– Motorcycle News, Editorials, Product Reviews and Bike Reviews

Motorcycle News, Editorials, Product Reviews and Bike Reviews

Ty Davis Proves YZ450F Gearing Can Work Well Off-Road

We don’t normally write about the AMA National Hare and Hound series, but our familiarity with Yamaha’s 2003 YZ450F made the seventh round of the 2002 championship series interesting for one reason.

Riding 2003 YZ450Fs (yes, the four-speed motocross model, not the five-speed WR expected in a month or so), Ty Davis and Russ Pearson finished first and second at Lucerne Valley, with Davis clinching the championship with one round remaining.

Last year’s YZ426F was well respected as an off-road machine, not just as a motocrosser. This had a lot to do with the engine and the handling of the 426, but also its versatile five-speed gearbox that permitted respectable top speeds without sacrificing a low-enough first gear.

Although Lucerne Valley has many high-speed sections, there are some technical sections, and Davis concluded the new 450, even geared fourteen percent higher than stock (permitting approximately ninety miles per hour top speed) left first gear low enough to be acceptable for the conditions.

After reading this in the Cycle News report on the race, we pulled out our handbook on the new YZ450F, and looked at the internal gear ratios versus last year’s 426. Indeed, the internal gearing shows that the four-speed transmission of the new 450 is nearly as wide as the five-speed transmission of last year’s bike. For example, fourth gear on the 2003 model is approximately fifteen percent higher than fourth gear on last year’s bike, with first gear equalized on both models.

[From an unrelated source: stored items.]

(** * DynamO: the simulation container, cell lists and event handlers

    A shallow embedding of the parts of the DynamO event-driven molecular
    dynamics engine that its specification makes claims about:

    - [Sim]: [Simulation] of [simulation.cpp] (interaction dispatch, the
      checks of [initialise], the units of the configuration file,
      replica exchange, the step loop);
    - [SphericalTop]: the XML load and save of [SpSphericalTop];
    - [Compression]: [IPCompression::limitPackingFraction];
    - [ParabolaSentinel]: [GParabolaSentinel::runEvent];
    - [Dumbbells]: [IDumbbells::runEvent] and its capture map;
    - [Cells]: the intrusive doubly-linked cell lists of [CGCells].

    Conventions. A C++ [double] is a real number ([R]); NaN is left out
    and the infinite [HUGE_VAL] is a constructor of its own where the
    code tests for it. [size_t] counters are [N], with the wrap-around
    at 64 bits written where the source adds; [int] indices are [Z]. A
    call that may throw returns an [outcome]; a member function that also
    changes the simulation it is called on is a function from the state
    to an outcome and the state it leaves. Classes that are outside these
    units (scheduler, Liouvillean, output plugins, ...) appear as type
    classes of the methods called on them. *)

From Stdlib Require Import ZArith NArith Reals Lra Lia.
From stdpp Require Import base option list gmap strings pretty.

Local Open Scope string_scope.
Local Open Scope list_scope.

(** ** Shared vocabulary: vectors, particles, events *)

(** A C++ [double] used as a time: a real number or the infinite
    [HUGE_VAL]. *)
Variant dtime : Type :=
| Finite (t : R)
| HUGE_VAL.

(** [EEventType], as far as the modelled code names its values. *)
Variant EEventType : Type :=
| NONE | CELL | GLOBAL | INTERACTION | SYSTEM | LOCAL
| CORE | WELL_IN | WELL_OUT | BOUNCE | VIRTUAL_PARABOLA.

Definition NDIM : nat := 3.

Record Vector : Type := mkVector { vx : R; vy : R; vz : R }.

(** [v[i]] for [i < NDIM]. *)
Definition coord (v : Vector) (i : nat) : R :=
  match i with
  | 0%nat => vx v
  | 1%nat => vy v
  | _ => vz v
  end.

(** [v *= k], [v /= k] and the dot product [a | b]. *)
Definition vscale (v : Vector) (k : R) : Vector :=
  mkVector (vx v * k) (vy v * k) (vz v * k).
Definition vdiv (v : Vector) (k : R) : Vector :=
  mkVector (vx v / k) (vy v / k) (vz v / k).
Definition vdot (a b : Vector) : R :=
  (vx a * vx b + vy a * vy b + vz a * vz b)%R.

Record Particle : Type := mkParticle {
  getID : N;
  getPosition : Vector;
  getVelocity : Vector
}.

(** What a stream insertion [<<] adds to an exception or a log line. *)
Variant fragment : Type :=
| Str (s : string)
| Cnt (n : N)
| Dbl (r : R).

(** [magnet::exception], which derives from [std::exception]: the
    fragments streamed into [M_throw()], in order. *)
Record exception : Type := M_throw { what : list fragment }.

(** The outcome of a call: it returns or it throws. *)
Inductive outcome (A : Type) : Type :=
| Returns (a : A)
| Throws (e : exception).
Arguments Returns {A} a.
Arguments Throws {A} e.

Definition threw {A} (o : outcome A) : Prop := ∃ e, o = Throws e.

(** ** The simulation container ([simulation.cpp]) *)

Module Sim.

(** [IntEvent]: the pair, the time to the event, its type. *)
Record IntEvent : Type := mkIntEvent {
  ev_p1 : N;
  ev_p2 : N;
  ev_dt : dtime;
  ev_type : EEventType
}.

(** The [Interaction] interface, as the container uses it. *)
Record Interaction : Type := mkInteraction {
  intName : string;
  isInteraction : Particle → Particle → bool;
  int_getEvent : Particle → Particle → IntEvent;
  maxIntDist : R;
  getExcludedVolume : N → R
}.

Again, with first gear equalized on both models, the new 450 would have a top speed only six percent lower than the 426 (assuming a similar rev ceiling).

Another example drives home the point. With first gear equalized on each of the bikes, and the 2002 426 geared for a 70 mile per hour top speed, the 2003 450 would top out at approximately 66 miles per hour. In effect, the 2003 YZ450F has a wide-ratio four-speed, when compared with last year’s five-speed transmission in the 426.

Combine this with the fact that the 2003 450 pulls much stronger off the bottom (see our first riding impression at the Lake Whitney motocross track here – where third gear could be lugged through slower corners), and you have a bike with gearing that works perhaps as well, or better, than last year’s 426 off-road. Interesting.